▸ **PROVIDED DATA**

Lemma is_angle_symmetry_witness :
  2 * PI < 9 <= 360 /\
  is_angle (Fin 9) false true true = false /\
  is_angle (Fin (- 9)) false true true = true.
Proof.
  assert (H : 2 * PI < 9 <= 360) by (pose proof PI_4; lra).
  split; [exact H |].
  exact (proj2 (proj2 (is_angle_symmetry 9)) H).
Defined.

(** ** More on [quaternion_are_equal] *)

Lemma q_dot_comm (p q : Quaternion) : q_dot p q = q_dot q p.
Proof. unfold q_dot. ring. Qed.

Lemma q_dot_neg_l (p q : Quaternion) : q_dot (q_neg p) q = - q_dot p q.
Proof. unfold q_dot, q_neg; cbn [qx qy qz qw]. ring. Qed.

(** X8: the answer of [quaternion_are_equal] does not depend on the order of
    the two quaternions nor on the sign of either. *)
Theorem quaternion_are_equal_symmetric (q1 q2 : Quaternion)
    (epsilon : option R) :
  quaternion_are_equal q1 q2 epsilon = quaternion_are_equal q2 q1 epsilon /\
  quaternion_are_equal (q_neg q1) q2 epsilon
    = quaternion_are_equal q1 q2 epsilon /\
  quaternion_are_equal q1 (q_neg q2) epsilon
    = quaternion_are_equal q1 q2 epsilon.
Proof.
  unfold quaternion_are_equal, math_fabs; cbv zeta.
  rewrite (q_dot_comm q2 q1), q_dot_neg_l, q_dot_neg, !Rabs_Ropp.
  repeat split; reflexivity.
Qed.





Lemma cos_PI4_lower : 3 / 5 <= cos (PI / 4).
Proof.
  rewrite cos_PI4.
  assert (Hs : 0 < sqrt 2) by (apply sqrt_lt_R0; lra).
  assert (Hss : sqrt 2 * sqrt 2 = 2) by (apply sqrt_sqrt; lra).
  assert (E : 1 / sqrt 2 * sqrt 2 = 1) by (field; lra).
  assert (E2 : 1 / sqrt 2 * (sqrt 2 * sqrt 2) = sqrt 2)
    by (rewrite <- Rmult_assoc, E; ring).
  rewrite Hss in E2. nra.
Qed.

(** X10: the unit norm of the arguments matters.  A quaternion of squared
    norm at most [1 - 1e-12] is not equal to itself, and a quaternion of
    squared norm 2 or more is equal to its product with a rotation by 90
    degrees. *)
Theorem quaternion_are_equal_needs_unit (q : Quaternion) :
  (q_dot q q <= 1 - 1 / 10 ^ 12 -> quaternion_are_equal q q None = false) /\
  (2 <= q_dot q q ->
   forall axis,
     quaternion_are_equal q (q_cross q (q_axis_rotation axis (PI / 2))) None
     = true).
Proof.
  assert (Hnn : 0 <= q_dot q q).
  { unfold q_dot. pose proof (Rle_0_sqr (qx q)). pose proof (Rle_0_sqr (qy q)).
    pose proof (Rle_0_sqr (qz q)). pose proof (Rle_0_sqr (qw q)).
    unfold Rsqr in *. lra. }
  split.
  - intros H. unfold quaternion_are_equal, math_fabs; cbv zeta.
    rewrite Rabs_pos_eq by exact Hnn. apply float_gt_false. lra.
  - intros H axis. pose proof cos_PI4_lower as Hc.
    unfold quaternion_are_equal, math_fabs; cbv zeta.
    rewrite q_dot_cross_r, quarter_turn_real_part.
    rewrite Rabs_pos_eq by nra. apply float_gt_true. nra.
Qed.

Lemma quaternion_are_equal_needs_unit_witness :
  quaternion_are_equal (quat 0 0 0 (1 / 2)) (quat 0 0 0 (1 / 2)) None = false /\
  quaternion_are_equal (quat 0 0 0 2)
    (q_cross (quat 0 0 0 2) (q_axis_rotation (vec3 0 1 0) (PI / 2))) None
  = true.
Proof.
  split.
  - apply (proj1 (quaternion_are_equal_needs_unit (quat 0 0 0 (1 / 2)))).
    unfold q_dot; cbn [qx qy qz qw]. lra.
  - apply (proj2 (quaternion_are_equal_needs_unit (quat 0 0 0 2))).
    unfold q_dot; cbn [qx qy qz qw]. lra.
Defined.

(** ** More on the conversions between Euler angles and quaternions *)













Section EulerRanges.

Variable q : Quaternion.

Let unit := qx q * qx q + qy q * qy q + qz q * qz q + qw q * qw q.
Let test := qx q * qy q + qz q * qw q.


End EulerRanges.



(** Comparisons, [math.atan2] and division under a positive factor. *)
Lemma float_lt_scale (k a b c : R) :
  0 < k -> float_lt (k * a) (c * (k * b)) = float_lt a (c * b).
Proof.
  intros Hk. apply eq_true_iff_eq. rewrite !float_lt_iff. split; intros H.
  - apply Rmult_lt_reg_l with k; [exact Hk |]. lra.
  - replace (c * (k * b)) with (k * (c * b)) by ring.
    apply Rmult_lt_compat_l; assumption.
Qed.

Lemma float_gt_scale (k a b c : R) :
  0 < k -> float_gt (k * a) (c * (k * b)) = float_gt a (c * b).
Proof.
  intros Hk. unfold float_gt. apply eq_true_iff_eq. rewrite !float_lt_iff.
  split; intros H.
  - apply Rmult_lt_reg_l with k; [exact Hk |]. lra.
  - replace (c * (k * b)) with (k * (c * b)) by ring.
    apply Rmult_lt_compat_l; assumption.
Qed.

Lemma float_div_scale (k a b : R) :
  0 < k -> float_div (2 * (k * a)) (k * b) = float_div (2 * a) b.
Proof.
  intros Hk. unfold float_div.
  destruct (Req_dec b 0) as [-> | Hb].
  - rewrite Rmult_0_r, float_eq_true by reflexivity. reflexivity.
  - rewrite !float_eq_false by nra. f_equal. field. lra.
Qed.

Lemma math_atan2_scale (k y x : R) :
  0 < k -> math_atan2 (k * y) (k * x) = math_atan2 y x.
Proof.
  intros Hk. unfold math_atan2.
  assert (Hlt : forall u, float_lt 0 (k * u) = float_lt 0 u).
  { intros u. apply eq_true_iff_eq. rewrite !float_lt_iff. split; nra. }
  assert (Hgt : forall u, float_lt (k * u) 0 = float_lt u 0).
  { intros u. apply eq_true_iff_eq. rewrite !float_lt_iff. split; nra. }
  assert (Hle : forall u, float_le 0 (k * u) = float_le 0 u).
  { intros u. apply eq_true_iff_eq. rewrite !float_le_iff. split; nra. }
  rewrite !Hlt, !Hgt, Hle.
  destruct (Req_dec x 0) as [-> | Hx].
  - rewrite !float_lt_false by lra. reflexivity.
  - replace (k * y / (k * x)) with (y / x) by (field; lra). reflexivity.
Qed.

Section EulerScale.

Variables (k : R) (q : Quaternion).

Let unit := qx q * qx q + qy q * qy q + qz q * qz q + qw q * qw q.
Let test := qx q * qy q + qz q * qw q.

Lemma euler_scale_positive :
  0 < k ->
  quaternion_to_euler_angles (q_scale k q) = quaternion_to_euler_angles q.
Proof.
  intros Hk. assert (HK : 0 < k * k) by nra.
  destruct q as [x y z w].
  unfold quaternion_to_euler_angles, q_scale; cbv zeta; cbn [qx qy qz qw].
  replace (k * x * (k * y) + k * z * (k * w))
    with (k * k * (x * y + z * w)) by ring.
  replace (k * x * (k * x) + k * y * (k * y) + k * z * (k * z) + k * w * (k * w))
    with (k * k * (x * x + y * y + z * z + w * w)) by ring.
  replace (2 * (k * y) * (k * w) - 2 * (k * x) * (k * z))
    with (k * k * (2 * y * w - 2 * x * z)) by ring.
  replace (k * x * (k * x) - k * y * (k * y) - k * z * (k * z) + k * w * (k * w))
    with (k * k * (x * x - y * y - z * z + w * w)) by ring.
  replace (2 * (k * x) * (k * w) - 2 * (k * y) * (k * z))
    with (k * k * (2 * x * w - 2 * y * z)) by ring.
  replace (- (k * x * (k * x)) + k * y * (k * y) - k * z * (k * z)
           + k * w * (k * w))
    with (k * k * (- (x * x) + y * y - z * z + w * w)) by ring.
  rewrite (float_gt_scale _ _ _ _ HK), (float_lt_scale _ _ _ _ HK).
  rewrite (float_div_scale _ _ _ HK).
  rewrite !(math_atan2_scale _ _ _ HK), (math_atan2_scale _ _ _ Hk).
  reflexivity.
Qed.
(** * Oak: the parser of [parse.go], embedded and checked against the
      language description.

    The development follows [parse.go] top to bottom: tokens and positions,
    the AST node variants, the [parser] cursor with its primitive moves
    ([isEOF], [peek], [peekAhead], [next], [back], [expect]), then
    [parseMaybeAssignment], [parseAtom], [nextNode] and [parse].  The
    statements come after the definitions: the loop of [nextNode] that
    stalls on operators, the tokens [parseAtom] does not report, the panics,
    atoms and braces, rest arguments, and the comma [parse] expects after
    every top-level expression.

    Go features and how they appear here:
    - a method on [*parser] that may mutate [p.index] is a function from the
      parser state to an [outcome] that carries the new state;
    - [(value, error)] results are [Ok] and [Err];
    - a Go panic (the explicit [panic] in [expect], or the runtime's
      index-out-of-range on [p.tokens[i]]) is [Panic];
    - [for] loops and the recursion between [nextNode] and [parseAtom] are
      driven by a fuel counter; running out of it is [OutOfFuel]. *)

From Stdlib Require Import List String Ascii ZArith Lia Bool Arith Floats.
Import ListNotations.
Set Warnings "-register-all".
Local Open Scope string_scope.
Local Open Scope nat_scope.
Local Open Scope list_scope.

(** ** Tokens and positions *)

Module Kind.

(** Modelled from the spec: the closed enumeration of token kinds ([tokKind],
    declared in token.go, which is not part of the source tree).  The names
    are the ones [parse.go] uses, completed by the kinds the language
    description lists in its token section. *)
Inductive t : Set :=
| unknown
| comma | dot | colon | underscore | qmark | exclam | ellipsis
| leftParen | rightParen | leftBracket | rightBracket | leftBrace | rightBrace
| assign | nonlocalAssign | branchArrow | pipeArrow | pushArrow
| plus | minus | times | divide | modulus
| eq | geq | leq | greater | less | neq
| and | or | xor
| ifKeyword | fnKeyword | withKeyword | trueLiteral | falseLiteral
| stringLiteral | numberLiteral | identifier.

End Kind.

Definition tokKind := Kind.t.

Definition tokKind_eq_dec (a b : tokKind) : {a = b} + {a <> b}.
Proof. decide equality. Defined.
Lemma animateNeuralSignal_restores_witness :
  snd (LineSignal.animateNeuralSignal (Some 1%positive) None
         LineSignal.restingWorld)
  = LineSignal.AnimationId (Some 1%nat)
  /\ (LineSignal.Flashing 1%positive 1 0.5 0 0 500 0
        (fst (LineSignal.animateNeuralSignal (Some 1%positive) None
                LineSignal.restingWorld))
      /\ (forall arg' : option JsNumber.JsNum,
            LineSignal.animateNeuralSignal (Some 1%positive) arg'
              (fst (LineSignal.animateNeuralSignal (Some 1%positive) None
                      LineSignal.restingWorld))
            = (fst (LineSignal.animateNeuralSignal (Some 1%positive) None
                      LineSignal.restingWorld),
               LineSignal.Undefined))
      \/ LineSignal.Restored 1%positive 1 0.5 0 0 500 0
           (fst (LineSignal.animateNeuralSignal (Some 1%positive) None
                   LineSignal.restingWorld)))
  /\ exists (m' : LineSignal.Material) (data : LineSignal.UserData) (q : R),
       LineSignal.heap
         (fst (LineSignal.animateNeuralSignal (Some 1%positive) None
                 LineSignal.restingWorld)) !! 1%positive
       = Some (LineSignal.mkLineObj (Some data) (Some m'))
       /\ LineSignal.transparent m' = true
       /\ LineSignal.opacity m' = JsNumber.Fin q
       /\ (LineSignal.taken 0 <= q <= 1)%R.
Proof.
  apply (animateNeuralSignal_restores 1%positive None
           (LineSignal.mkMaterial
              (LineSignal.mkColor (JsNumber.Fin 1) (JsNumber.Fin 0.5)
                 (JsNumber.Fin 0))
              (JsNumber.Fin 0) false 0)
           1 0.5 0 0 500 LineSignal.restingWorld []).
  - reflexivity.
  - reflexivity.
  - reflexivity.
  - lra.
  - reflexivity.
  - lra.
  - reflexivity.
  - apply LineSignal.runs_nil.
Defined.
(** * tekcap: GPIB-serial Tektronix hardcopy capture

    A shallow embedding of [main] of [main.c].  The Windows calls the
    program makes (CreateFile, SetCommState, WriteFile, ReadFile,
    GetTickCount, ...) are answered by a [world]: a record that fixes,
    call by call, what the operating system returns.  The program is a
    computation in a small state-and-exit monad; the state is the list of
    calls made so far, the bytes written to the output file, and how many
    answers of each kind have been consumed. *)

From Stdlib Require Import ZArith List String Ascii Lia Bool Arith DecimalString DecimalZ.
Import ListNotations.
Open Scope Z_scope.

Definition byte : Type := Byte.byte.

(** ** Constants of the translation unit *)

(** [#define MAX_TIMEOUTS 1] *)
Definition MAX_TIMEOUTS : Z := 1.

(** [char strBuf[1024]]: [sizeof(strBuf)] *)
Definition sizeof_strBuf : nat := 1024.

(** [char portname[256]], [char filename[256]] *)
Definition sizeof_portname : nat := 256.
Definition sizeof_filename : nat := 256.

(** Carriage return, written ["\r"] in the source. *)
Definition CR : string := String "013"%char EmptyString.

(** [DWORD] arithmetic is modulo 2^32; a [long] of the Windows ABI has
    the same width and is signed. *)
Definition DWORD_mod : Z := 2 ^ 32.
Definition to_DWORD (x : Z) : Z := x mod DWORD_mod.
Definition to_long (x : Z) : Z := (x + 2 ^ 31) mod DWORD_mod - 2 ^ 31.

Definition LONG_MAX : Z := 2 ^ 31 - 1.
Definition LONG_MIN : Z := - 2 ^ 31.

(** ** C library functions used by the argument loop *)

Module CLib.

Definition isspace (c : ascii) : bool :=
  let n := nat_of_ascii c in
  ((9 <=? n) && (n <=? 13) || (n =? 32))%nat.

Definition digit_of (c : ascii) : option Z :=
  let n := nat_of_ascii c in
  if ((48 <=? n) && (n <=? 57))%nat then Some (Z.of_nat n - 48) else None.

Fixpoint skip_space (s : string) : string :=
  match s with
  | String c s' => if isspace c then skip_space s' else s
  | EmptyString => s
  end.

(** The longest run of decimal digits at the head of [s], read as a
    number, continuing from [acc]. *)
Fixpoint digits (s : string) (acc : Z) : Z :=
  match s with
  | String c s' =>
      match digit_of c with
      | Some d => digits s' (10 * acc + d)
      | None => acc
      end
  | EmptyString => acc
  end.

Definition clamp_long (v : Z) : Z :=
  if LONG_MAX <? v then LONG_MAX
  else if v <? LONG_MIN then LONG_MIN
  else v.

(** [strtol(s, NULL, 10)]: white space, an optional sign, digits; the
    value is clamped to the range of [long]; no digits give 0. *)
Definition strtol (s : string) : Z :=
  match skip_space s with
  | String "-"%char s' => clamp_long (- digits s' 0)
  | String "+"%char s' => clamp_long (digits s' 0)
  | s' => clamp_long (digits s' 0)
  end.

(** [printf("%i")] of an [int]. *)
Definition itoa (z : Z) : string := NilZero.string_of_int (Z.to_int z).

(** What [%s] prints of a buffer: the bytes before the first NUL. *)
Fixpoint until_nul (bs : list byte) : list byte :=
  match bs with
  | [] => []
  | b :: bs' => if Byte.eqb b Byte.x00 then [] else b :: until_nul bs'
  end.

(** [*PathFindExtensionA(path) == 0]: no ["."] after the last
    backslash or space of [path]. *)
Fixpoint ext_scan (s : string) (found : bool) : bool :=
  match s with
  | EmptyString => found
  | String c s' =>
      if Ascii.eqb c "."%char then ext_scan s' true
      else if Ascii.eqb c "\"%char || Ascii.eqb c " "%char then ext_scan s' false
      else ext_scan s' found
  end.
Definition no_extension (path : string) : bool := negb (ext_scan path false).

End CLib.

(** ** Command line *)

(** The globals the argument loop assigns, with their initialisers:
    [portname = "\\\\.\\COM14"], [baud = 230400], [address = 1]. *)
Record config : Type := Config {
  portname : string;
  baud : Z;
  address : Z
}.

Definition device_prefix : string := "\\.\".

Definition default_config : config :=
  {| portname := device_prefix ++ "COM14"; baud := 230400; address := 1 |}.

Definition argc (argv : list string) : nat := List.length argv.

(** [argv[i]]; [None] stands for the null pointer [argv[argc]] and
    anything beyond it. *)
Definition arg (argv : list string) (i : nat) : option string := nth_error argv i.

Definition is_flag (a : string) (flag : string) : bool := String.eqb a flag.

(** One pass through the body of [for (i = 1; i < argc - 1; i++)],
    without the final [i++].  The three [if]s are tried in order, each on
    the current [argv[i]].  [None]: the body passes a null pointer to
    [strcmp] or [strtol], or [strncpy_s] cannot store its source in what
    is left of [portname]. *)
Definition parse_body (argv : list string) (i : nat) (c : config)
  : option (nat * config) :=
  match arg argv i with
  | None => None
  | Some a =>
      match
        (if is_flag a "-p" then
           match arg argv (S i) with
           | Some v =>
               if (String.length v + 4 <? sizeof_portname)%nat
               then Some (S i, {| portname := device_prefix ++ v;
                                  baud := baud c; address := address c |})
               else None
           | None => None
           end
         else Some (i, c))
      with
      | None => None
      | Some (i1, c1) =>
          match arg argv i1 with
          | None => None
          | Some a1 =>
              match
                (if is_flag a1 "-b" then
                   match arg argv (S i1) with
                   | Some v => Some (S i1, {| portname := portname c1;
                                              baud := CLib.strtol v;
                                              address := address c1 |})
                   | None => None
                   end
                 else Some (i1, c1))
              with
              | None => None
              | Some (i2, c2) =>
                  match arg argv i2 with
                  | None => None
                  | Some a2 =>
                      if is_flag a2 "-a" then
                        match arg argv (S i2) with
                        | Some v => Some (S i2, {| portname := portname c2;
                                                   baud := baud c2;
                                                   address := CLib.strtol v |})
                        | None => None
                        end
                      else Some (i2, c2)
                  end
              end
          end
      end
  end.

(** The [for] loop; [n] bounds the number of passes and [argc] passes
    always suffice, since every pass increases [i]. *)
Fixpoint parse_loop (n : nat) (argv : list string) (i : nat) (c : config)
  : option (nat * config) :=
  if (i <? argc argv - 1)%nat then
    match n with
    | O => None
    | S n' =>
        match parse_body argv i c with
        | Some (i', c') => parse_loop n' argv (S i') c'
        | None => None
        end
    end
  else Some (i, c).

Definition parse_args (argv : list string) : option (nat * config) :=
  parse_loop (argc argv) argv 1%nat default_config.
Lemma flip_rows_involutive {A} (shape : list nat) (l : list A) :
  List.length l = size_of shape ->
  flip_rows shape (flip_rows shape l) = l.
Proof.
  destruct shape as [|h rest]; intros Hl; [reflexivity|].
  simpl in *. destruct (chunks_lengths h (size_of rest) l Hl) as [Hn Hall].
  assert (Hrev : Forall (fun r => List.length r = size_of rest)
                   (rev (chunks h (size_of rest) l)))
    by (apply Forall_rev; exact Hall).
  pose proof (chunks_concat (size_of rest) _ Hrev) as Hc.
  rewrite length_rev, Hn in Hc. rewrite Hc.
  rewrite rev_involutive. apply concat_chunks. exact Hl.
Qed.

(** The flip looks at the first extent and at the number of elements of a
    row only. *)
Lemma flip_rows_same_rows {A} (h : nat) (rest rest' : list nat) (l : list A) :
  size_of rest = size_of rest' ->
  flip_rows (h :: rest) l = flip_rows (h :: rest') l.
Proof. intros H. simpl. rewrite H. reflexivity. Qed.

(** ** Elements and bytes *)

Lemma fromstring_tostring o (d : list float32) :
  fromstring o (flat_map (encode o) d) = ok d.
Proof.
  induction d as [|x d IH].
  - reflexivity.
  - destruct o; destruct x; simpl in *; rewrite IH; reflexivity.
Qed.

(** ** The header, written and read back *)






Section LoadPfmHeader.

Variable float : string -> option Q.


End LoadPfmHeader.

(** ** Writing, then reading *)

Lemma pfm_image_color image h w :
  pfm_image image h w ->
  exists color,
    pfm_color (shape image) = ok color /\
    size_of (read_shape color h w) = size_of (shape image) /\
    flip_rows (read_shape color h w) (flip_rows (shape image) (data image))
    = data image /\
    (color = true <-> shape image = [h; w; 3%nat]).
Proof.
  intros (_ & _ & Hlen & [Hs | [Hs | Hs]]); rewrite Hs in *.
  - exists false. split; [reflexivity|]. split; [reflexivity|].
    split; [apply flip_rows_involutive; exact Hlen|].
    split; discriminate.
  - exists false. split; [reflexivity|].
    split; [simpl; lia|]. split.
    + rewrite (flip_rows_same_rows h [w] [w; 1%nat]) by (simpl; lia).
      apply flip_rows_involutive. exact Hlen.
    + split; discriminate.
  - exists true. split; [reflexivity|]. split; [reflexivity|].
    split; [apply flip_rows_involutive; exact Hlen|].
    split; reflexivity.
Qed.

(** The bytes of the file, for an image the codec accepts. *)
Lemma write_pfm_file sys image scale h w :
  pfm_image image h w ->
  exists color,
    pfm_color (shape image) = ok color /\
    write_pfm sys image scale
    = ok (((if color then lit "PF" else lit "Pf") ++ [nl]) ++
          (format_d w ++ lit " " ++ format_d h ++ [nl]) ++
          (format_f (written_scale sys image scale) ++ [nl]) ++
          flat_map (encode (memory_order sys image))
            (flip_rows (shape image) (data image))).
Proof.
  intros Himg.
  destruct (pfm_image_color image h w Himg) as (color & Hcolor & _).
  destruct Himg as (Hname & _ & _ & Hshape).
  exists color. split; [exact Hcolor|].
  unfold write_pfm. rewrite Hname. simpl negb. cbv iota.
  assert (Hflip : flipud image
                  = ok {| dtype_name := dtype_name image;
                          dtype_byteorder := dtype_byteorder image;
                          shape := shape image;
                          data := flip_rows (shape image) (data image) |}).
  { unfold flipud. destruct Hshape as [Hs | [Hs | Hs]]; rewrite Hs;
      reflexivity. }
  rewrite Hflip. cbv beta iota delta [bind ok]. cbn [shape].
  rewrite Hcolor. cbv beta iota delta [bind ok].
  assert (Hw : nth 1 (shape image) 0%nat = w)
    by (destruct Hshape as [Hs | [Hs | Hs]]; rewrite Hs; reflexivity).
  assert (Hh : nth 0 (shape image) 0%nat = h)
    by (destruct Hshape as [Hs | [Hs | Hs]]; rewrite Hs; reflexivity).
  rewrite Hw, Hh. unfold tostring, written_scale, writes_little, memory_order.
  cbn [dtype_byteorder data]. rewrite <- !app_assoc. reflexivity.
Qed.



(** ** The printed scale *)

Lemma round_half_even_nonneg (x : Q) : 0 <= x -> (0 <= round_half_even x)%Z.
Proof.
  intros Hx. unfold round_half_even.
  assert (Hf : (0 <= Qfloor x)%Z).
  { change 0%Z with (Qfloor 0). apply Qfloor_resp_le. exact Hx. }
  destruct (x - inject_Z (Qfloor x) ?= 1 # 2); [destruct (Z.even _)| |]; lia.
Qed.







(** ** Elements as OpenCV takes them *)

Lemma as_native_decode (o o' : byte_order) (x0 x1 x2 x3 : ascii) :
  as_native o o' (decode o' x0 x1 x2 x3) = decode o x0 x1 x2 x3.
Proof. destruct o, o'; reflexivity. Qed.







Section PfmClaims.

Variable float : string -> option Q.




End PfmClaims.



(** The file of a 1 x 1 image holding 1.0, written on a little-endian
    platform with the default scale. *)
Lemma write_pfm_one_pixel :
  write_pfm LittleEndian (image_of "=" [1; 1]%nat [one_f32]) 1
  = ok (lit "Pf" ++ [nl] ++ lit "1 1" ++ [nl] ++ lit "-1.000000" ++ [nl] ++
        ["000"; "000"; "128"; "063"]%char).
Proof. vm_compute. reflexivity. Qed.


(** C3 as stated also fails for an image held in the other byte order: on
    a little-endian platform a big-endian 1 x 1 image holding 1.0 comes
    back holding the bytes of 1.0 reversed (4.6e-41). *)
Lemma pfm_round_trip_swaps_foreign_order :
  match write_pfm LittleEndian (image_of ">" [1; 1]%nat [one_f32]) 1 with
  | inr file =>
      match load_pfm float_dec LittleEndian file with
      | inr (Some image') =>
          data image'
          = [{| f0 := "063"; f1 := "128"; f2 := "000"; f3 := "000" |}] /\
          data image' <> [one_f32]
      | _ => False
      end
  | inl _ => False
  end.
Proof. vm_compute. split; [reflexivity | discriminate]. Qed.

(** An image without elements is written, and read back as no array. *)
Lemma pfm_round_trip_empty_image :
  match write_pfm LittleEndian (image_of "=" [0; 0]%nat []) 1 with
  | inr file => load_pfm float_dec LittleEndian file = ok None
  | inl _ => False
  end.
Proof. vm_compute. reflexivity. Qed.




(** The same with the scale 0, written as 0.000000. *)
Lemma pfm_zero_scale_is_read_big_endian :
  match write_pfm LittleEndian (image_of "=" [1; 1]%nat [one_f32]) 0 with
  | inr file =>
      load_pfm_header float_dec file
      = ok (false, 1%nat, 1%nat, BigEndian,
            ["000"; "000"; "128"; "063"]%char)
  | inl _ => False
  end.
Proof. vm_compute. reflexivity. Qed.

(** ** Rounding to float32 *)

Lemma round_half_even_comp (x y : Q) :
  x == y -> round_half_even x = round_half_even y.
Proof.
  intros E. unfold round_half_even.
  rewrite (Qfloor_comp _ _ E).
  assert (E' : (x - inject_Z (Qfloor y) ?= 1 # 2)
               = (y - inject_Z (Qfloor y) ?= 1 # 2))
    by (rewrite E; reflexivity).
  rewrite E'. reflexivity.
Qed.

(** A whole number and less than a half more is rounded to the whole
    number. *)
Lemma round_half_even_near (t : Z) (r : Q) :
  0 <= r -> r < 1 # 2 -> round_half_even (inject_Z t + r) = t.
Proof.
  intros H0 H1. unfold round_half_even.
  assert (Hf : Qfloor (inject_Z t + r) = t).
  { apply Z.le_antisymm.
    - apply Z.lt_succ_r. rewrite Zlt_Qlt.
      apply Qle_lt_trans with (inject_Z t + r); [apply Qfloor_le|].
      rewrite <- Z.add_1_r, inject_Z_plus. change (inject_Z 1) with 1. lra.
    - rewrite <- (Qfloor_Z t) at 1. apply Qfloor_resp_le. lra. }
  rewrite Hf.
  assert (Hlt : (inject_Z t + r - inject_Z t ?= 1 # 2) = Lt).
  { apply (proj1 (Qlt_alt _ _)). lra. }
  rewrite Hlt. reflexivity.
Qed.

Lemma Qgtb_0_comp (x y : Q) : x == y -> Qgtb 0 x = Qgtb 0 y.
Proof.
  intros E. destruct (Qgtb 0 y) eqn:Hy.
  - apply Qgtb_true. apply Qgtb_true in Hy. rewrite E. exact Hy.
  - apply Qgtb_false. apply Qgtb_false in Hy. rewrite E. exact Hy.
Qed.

▸ **PROBLEM STATEMENT**
Begin at the line that has "else if Ascii.eqb" in the entries above; stop after the line that has "anything beyond it. *)". Transcribe exactly those lines and no others.

▸ **ANSWER TO THIS PROBLEM**
      else if Ascii.eqb c "\"%char || Ascii.eqb c " "%char then ext_scan s' false
      else ext_scan s' found
  end.
Definition no_extension (path : string) : bool := negb (ext_scan path false).

End CLib.

(** ** Command line *)

(** The globals the argument loop assigns, with their initialisers:
    [portname = "\\\\.\\COM14"], [baud = 230400], [address = 1]. *)
Record config : Type := Config {
  portname : string;
  baud : Z;
  address : Z
}.

Definition device_prefix : string := "\\.\".

Definition default_config : config :=
  {| portname := device_prefix ++ "COM14"; baud := 230400; address := 1 |}.

Definition argc (argv : list string) : nat := List.length argv.

(** [argv[i]]; [None] stands for the null pointer [argv[argc]] and
    anything beyond it. *)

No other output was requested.